> Source records:
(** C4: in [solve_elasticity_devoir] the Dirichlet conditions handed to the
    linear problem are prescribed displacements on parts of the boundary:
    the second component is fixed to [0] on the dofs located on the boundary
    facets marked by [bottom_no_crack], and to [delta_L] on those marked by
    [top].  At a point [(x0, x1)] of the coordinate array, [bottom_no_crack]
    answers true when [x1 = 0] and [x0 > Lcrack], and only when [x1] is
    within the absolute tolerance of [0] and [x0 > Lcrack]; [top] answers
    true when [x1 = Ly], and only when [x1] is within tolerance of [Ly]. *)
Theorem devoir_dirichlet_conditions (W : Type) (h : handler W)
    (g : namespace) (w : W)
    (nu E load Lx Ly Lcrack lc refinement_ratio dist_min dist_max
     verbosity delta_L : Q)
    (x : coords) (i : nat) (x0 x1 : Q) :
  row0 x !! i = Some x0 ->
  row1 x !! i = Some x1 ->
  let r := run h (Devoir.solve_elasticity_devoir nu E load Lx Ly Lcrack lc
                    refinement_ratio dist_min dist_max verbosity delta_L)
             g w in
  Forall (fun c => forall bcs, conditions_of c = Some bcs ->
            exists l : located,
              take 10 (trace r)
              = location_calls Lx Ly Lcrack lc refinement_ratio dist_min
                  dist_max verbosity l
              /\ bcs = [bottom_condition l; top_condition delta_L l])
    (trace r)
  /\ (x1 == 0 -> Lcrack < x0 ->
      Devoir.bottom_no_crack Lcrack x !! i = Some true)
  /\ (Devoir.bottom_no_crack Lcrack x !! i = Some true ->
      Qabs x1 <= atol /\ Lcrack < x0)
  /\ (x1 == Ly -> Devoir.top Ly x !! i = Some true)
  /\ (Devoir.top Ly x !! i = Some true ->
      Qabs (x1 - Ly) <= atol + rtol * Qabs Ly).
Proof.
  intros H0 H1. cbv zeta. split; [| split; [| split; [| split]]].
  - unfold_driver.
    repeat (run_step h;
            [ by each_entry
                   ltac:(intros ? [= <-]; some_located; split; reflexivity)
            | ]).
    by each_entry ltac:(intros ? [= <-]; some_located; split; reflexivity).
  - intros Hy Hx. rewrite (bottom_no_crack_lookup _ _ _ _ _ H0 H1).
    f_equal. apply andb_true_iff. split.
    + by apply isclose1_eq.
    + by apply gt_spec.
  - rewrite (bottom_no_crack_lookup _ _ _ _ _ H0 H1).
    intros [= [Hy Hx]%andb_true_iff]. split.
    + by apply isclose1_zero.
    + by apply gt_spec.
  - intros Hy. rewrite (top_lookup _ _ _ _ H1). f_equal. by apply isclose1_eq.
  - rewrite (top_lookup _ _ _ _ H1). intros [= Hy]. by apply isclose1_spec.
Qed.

> Your task:
Each line that mentions the string "atol" must be copied from the listing.

> Result of this task:
      Qabs x1 <= atol /\ Lcrack < x0)
      Qabs (x1 - Ly) <= atol + rtol * Qabs Ly).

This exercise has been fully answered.